(* ===== verification/LabConverge.v ===== *)
(** * Managed labs: a plan that is carried out is the last one

    Under a Proxmox that lists what it has created, a lab's zone, virtual network and subnet
    are created in an order in which each finds what it depends on, and the next plan finds
    the lab ready. *)

From stdpp Require Import base gmap list strings pretty sorting.
From Stdlib Require Import ZArith Lia Ascii.
From S2P Require Import Prelude Json Text IpNetwork ProxmoxSdn LabData LabStore LabRecords LabNetwork LabReconciler LabLogic LabModel LabInvariant LabOps LabPlan LabSweep LabExecute LabCreate LabService.

#[local] Open Scope Z_scope.

(** ** The objects of a lab in Proxmox *)

Inductive sdn_object : Type := TheZone | TheVnet | TheSubnet.

#[export] Instance sdn_object_eq_dec : EqDecision sdn_object.
Proof. solve_decision. Defined.

Definition parent (o : sdn_object) : option sdn_object :=
  match o with TheZone => None | TheVnet => Some TheZone | TheSubnet => Some TheVnet end.

Definition lab_subnet (l : lab) : string := PyStr.or_else (lab_sdn_subnet l) (lab_network_cidr l).

Definition object_action (o : sdn_object) : string :=
  match o with TheZone => "create_sdn_zone" | TheVnet => "create_sdn_vnet" | TheSubnet => "create_sdn_subnet" end.

Definition object_priority (o : sdn_object) : Z :=
  match o with TheZone => 10 | TheVnet => 20 | TheSubnet => 30 end.

Definition object_request (l : lab) (o : sdn_object) : json :=
  match o with
  | TheZone => texts [("zone", lab_sdn_zone l); ("type", "simple")]
  | TheVnet => texts [("vnet", lab_sdn_vnet l); ("zone", lab_sdn_zone l); ("alias", lab_name l)]
  | TheSubnet => JObj [("vnet", JStr (lab_sdn_vnet l)); ("subnet", JStr (lab_subnet l));
                       ("gateway", JStr (lab_gateway_ip l)); ("snat", JBool true)]
  end.

(** The object is in the inventory, by any of the names the program looks at. *)
Definition there (l : lab) (o : sdn_object) (inv : json) : Prop :=
  target_present (object_action o) (object_request l o) inv = true.

#[export] Instance there_dec l o inv : Decision (there l o inv).
Proof. unfold there. apply _. Defined.

(** A row of the inventory carries the object's name. *)
Definition lists (l : lab) (o : sdn_object) (inv : json) : Prop :=
  match o with
  | TheZone => ∃ row, row ∈ rows_of "zones" inv ∧ jget "zone" row = JStr (lab_sdn_zone l)
  | TheVnet => ∃ row, row ∈ rows_of "vnets" inv ∧ jget "vnet" row = JStr (lab_sdn_vnet l)
  | TheSubnet => ∃ row, row ∈ subnet_rows (lab_sdn_vnet l) inv ∧ jget "subnet" row = JStr (lab_subnet l)
  end.

Definition missing_list (l : lab) (inv : json) : list sdn_object :=
  filter (λ o, ¬ there l o inv) [TheZone; TheVnet; TheSubnet].

Definition apply_request : json := JObj [("allow_pending", JBool true)].

(** ** Names *)

Lemma text_field_of key s o : assoc key o = Some (JStr s) → PyStr.strip s = s → text_field key (JObj o) = s.
Proof.
  intros Ho Hs. unfold text_field. cbn [jget]. rewrite Ho. unfold jor. cbn [default id truthy].
  destruct s; [done|exact Hs].
Qed.

Record named_objects (l : lab) : Prop := {
  no_zone : PyStr.strip (lab_sdn_zone l) = lab_sdn_zone l;
  no_zone_named : lab_sdn_zone l ≠ EmptyString;
  no_vnet : PyStr.strip (lab_sdn_vnet l) = lab_sdn_vnet l;
  no_vnet_named : lab_sdn_vnet l ≠ EmptyString;
  no_subnet : PyStr.strip (lab_subnet l) = lab_subnet l;
  no_subnet_named : lab_subnet l ≠ EmptyString
}.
◆ ◆ ◆ ◆
WHAT YOU SHOULD DO:
Find the line with "Definition object_action (o" in the material above. Reproduce it and each line after it up to and including the line with "Definition missing_list (l".

RESULT FOR THIS EXERCISE:
Definition object_action (o : sdn_object) : string :=
  match o with TheZone => "create_sdn_zone" | TheVnet => "create_sdn_vnet" | TheSubnet => "create_sdn_subnet" end.

Definition object_priority (o : sdn_object) : Z :=
  match o with TheZone => 10 | TheVnet => 20 | TheSubnet => 30 end.

Definition object_request (l : lab) (o : sdn_object) : json :=
  match o with
  | TheZone => texts [("zone", lab_sdn_zone l); ("type", "simple")]
  | TheVnet => texts [("vnet", lab_sdn_vnet l); ("zone", lab_sdn_zone l); ("alias", lab_name l)]
  | TheSubnet => JObj [("vnet", JStr (lab_sdn_vnet l)); ("subnet", JStr (lab_subnet l));
                       ("gateway", JStr (lab_gateway_ip l)); ("snat", JBool true)]
  end.

(** The object is in the inventory, by any of the names the program looks at. *)
Definition there (l : lab) (o : sdn_object) (inv : json) : Prop :=
  target_present (object_action o) (object_request l o) inv = true.

#[export] Instance there_dec l o inv : Decision (there l o inv).
Proof. unfold there. apply _. Defined.

(** A row of the inventory carries the object's name. *)
Definition lists (l : lab) (o : sdn_object) (inv : json) : Prop :=
  match o with
  | TheZone => ∃ row, row ∈ rows_of "zones" inv ∧ jget "zone" row = JStr (lab_sdn_zone l)
  | TheVnet => ∃ row, row ∈ rows_of "vnets" inv ∧ jget "vnet" row = JStr (lab_sdn_vnet l)
  | TheSubnet => ∃ row, row ∈ subnet_rows (lab_sdn_vnet l) inv ∧ jget "subnet" row = JStr (lab_subnet l)
  end.

Definition missing_list (l : lab) (inv : json) : list sdn_object :=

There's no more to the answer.